◆ **Task item**:
Scan the lines below for the word "before". Copy each line you find it in.

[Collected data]
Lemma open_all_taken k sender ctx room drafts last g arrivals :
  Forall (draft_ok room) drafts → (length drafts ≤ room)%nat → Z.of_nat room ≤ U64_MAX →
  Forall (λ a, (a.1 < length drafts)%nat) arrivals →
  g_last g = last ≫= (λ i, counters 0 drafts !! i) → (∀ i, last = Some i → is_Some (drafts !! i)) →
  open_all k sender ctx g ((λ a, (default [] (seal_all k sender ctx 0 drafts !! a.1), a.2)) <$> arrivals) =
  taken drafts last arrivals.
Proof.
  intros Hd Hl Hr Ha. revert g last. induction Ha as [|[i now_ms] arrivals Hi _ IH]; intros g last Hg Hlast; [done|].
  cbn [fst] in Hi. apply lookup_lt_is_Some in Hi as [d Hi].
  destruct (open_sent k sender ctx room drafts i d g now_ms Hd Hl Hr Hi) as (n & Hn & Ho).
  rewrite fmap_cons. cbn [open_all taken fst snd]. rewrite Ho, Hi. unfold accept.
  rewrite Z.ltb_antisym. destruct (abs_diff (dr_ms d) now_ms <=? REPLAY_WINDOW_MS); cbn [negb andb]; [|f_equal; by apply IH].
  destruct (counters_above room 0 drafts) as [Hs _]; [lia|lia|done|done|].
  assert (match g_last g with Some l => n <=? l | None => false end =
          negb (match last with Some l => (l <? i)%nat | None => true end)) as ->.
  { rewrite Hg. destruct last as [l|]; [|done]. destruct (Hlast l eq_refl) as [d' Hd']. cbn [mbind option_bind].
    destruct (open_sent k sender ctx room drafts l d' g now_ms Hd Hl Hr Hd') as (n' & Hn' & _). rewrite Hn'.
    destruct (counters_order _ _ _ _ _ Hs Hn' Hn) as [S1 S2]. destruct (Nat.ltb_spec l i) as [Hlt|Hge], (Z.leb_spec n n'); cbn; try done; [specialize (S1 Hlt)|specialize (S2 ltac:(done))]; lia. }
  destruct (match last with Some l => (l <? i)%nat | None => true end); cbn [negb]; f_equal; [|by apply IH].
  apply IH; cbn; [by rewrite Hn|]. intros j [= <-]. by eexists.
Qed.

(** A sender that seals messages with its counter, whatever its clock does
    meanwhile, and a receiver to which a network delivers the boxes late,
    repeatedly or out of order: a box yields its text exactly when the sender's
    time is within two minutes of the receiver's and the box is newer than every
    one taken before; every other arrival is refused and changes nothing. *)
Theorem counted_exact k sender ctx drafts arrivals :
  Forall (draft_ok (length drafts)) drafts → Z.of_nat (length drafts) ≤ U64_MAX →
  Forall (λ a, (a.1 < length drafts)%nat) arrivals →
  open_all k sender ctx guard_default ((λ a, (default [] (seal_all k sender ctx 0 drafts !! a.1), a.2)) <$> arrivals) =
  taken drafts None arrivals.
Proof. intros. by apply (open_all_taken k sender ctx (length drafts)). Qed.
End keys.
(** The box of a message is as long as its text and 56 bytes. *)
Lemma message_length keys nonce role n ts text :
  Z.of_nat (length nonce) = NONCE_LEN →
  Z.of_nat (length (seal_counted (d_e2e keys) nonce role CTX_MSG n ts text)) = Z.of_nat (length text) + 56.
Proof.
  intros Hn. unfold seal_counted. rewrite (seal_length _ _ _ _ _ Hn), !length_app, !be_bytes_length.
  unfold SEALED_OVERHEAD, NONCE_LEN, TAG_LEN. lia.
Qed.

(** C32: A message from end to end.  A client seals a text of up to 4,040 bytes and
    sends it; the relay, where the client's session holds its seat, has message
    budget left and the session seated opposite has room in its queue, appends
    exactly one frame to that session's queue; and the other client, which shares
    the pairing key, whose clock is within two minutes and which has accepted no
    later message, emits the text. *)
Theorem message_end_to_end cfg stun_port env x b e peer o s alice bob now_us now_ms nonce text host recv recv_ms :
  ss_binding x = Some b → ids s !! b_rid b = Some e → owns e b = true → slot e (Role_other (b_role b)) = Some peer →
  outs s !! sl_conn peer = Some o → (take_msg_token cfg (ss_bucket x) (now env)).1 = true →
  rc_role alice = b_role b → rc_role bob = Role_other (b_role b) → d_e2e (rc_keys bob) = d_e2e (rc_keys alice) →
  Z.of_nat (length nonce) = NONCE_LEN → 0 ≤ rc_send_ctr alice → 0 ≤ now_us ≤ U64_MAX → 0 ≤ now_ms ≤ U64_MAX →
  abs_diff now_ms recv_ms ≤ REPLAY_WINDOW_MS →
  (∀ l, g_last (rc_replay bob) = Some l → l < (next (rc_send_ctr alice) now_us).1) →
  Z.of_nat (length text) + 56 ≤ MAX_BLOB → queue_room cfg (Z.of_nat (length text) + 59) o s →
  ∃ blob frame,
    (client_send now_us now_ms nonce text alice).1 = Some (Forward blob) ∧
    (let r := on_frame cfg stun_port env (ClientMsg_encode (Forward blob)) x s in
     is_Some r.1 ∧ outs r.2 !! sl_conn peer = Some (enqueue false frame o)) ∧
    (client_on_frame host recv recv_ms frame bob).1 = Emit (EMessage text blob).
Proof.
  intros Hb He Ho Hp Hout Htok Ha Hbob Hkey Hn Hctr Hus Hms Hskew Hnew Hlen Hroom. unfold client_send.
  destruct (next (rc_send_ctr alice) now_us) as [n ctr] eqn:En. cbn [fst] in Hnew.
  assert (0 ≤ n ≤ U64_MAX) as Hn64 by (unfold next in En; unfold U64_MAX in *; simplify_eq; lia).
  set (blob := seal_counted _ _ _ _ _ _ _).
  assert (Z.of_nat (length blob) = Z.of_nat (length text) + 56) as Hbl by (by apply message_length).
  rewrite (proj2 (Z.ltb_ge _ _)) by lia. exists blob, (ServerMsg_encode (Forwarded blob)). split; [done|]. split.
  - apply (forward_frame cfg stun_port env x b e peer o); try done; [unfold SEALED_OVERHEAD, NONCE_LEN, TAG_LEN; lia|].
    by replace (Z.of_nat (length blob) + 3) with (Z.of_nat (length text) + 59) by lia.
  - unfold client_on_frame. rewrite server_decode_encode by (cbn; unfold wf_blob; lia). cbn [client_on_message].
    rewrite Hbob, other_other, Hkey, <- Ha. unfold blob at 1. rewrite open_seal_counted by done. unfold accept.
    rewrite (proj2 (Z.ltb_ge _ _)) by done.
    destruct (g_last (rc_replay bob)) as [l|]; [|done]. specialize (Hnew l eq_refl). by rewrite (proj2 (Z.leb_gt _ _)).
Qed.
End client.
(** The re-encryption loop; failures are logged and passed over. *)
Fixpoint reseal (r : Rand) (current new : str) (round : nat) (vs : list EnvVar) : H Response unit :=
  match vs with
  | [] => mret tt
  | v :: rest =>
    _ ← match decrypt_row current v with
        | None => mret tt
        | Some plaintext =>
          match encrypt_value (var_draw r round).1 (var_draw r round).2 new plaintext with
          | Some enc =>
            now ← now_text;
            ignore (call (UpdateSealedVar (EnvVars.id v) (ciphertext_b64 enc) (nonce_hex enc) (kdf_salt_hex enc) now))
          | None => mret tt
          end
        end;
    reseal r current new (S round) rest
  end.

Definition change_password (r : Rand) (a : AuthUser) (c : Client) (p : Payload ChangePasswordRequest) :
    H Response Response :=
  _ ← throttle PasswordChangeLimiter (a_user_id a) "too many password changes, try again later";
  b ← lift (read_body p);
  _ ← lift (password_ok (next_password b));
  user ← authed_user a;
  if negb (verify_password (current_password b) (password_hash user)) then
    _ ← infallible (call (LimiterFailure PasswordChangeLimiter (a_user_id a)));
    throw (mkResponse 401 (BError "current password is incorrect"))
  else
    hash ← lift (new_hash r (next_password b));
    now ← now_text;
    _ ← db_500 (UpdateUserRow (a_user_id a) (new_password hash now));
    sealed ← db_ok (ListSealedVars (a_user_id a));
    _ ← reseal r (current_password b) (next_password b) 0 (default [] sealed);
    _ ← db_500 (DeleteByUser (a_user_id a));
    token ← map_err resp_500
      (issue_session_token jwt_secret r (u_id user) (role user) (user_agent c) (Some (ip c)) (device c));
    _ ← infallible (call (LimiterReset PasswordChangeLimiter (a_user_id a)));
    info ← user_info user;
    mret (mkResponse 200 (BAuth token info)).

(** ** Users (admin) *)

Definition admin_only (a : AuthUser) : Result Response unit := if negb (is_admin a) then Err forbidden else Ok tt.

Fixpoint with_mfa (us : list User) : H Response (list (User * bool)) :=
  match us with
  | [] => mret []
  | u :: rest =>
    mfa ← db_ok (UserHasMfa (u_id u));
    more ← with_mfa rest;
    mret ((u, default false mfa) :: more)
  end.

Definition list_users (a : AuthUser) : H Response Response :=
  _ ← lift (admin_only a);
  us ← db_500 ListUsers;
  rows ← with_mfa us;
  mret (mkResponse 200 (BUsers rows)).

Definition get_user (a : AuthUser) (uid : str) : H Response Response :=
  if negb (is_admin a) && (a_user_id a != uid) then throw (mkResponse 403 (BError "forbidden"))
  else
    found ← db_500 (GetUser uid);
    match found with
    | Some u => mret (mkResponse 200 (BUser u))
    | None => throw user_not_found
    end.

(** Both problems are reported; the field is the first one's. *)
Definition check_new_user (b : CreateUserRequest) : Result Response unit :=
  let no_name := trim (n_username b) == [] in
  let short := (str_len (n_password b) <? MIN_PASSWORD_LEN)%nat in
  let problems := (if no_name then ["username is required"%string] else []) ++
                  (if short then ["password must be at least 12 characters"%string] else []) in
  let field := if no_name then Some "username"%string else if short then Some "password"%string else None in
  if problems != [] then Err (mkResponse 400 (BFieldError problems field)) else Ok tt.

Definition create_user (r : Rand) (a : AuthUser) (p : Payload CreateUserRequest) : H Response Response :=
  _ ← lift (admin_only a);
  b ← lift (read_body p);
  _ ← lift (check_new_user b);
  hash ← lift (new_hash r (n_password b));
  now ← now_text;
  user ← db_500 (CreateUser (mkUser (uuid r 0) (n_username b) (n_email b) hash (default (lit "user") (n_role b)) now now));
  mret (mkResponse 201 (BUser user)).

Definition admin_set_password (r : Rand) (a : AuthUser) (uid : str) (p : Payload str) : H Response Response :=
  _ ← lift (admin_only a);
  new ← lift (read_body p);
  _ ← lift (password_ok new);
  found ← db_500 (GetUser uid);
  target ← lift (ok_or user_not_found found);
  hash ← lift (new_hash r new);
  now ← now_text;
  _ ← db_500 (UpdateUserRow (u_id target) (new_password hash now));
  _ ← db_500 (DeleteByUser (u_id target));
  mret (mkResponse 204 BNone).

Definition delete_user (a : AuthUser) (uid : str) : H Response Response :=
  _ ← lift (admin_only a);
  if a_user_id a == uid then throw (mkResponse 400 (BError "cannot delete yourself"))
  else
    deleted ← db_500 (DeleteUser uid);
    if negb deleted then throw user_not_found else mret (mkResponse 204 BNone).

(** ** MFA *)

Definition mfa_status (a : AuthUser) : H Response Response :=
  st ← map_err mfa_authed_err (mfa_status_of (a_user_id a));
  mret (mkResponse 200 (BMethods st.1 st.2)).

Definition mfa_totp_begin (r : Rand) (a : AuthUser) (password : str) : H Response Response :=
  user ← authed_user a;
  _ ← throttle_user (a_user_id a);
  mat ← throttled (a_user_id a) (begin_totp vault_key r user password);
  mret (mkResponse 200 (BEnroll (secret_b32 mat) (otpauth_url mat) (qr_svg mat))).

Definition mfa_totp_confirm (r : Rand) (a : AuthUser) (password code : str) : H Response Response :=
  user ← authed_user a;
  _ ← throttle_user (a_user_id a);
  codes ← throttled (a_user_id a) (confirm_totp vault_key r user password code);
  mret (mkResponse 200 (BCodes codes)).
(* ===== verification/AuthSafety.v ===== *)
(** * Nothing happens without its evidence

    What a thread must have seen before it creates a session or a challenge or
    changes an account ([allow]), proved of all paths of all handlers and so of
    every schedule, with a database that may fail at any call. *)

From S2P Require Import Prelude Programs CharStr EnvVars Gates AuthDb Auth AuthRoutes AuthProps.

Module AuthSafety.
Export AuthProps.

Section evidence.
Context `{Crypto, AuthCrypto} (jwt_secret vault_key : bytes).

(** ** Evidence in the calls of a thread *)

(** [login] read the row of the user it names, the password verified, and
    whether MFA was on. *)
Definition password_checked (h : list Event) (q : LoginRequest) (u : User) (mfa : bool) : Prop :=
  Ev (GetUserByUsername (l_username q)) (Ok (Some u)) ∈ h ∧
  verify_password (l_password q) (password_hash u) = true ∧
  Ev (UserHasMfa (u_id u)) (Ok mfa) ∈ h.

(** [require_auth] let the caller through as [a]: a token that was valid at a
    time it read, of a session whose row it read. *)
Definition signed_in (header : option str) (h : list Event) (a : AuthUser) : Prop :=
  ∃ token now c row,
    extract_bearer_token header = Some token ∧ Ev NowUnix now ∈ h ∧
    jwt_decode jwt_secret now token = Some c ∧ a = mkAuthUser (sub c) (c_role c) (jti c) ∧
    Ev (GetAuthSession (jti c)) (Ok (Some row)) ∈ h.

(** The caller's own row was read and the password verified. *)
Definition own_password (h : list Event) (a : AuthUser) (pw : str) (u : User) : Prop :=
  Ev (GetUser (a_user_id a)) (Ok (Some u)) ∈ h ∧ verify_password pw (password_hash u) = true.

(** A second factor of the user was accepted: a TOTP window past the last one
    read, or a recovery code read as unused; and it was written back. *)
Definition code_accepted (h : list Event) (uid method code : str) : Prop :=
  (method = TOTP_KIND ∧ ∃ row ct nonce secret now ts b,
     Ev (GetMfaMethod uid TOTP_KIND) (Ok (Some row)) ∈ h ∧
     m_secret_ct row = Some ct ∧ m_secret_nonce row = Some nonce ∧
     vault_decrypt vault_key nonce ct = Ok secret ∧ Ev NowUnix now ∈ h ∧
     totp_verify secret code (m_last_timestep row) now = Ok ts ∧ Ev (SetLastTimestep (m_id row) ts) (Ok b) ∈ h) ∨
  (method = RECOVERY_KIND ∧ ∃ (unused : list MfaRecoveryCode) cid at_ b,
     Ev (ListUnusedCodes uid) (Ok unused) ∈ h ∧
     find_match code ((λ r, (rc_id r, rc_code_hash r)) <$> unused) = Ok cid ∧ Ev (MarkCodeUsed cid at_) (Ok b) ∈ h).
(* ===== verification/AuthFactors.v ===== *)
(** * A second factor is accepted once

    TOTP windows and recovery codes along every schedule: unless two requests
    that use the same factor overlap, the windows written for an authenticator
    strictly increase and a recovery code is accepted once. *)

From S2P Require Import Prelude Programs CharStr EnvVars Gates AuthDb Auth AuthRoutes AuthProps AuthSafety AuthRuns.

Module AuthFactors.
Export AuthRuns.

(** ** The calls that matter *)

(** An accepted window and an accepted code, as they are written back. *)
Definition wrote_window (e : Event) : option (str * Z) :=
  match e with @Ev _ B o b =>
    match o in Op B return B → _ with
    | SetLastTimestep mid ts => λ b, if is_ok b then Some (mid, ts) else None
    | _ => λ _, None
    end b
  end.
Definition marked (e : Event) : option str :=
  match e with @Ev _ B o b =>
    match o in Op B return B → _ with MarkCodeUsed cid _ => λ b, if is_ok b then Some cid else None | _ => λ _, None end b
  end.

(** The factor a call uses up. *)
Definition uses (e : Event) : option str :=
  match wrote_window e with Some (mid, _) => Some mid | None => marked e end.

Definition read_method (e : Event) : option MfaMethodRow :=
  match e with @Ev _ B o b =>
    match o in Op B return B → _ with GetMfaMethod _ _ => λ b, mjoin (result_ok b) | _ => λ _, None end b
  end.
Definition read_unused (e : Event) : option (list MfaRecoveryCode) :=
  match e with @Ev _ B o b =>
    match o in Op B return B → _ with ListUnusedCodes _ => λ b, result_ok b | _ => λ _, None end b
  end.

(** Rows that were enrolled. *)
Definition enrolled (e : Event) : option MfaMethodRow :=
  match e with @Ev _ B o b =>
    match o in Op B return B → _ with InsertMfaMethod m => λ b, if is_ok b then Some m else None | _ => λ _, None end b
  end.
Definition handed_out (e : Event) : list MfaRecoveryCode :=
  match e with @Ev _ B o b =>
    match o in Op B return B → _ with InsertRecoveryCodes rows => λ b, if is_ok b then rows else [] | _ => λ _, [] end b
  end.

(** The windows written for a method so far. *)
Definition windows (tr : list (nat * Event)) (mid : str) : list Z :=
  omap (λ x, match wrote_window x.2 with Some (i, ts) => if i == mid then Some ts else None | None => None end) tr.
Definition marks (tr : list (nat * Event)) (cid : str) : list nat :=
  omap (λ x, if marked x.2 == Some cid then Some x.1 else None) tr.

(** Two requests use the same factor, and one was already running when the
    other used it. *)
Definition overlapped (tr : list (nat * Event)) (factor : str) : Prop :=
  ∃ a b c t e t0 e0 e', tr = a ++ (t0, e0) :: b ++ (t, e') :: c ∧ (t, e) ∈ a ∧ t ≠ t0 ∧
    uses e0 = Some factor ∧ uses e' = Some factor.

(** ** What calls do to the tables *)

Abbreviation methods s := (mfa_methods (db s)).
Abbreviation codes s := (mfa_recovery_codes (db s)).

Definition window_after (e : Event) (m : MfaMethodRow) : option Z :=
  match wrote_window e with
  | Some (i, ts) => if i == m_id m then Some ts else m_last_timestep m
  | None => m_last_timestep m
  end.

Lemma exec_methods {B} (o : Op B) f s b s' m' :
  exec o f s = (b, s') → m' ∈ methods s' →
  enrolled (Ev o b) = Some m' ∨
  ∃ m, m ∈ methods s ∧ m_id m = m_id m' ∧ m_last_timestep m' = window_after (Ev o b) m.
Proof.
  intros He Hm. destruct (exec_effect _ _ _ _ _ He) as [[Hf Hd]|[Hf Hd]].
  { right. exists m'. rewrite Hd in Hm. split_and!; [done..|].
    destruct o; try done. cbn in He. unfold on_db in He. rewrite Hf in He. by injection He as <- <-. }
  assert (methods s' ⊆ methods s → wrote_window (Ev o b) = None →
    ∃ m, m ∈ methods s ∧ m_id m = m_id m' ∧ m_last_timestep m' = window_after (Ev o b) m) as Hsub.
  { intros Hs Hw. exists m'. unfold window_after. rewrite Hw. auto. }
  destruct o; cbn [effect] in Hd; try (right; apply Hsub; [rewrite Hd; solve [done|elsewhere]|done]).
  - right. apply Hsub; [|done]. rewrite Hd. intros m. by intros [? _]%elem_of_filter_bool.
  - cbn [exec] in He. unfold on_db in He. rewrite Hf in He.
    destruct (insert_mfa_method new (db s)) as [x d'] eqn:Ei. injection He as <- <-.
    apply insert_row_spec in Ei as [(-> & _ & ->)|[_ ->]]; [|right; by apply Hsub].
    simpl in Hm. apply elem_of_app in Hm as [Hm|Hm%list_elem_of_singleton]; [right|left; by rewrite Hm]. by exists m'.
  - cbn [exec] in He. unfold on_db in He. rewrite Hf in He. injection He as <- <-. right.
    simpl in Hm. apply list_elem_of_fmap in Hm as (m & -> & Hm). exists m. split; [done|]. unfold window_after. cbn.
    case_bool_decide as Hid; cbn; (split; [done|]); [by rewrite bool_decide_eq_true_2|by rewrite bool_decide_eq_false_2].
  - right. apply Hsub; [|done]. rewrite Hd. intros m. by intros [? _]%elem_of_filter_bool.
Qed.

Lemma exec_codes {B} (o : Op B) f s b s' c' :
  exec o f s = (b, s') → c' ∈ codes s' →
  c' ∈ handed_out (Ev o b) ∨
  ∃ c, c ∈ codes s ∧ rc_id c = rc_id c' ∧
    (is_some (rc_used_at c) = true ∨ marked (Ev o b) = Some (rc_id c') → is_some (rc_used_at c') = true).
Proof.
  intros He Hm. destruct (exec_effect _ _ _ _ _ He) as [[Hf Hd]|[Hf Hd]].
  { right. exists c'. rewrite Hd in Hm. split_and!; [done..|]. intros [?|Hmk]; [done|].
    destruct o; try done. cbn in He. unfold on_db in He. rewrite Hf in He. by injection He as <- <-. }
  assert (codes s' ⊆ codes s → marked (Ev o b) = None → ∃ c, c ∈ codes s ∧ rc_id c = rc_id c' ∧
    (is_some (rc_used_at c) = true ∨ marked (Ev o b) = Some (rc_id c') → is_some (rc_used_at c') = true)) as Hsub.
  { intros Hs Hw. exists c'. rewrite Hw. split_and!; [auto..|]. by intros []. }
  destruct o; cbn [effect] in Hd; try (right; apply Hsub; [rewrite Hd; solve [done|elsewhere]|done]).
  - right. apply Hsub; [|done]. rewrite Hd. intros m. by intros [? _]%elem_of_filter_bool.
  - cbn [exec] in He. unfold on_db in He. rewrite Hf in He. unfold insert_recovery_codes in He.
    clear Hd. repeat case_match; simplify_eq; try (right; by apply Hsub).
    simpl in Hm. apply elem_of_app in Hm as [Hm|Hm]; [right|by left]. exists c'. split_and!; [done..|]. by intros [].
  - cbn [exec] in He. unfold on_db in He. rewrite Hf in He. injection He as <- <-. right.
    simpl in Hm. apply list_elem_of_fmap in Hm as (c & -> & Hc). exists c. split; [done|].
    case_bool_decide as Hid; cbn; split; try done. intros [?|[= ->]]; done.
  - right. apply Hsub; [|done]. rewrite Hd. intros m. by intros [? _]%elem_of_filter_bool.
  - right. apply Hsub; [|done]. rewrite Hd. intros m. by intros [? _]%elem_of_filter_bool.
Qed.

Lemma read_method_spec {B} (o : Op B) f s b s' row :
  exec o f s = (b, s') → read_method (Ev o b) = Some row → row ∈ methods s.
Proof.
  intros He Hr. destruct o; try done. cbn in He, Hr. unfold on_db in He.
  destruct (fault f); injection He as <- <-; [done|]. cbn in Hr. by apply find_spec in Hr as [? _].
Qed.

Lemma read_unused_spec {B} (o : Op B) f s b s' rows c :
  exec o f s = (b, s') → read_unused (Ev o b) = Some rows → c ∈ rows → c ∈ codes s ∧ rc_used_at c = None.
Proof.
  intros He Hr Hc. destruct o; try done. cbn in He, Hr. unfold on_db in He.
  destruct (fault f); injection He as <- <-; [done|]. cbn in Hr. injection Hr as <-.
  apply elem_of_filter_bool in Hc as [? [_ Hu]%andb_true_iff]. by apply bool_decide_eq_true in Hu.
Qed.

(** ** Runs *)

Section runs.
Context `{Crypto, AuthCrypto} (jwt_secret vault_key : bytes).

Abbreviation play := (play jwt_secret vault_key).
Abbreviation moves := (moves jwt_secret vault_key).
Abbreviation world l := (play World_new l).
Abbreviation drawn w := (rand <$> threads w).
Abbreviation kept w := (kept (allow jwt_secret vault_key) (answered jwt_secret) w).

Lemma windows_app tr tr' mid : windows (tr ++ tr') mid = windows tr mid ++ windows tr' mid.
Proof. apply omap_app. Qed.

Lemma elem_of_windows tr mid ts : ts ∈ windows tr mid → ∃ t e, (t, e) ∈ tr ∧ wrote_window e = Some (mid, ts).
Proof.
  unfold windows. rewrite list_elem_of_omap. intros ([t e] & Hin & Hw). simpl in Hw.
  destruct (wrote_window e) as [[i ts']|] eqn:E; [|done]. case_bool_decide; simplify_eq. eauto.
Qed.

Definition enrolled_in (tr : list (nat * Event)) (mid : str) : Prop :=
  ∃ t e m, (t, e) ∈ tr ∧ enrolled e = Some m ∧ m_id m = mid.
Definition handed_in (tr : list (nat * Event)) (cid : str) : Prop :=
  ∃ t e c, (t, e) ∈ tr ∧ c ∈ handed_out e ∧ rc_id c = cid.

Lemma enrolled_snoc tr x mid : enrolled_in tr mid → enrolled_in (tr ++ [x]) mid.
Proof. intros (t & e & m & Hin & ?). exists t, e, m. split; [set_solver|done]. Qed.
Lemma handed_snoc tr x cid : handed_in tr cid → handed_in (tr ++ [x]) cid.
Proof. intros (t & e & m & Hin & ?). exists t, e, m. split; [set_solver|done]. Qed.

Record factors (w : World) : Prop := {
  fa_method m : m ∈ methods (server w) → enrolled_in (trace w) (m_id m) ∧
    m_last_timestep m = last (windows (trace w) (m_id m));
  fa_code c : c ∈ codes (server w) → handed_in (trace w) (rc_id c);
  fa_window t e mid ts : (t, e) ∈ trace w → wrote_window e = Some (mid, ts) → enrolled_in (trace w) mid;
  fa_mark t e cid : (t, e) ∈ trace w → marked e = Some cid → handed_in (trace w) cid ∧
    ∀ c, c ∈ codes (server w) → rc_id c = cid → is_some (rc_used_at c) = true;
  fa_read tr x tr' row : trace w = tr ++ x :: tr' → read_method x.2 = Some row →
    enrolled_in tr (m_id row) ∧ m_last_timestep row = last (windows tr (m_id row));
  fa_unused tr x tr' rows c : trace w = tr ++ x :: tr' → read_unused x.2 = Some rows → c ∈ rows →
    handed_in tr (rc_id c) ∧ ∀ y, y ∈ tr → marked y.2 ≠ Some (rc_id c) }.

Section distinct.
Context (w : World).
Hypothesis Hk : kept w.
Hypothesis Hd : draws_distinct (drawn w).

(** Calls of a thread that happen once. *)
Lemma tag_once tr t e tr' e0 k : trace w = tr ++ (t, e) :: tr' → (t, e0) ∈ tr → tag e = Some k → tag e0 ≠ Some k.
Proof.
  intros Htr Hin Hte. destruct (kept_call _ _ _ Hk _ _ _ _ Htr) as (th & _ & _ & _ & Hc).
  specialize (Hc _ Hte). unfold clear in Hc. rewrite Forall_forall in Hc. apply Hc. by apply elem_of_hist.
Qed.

◆ **Written response**:
    one taken before; every other arrival is refused and changes nothing. *)
    What a thread must have seen before it creates a session or a challenge or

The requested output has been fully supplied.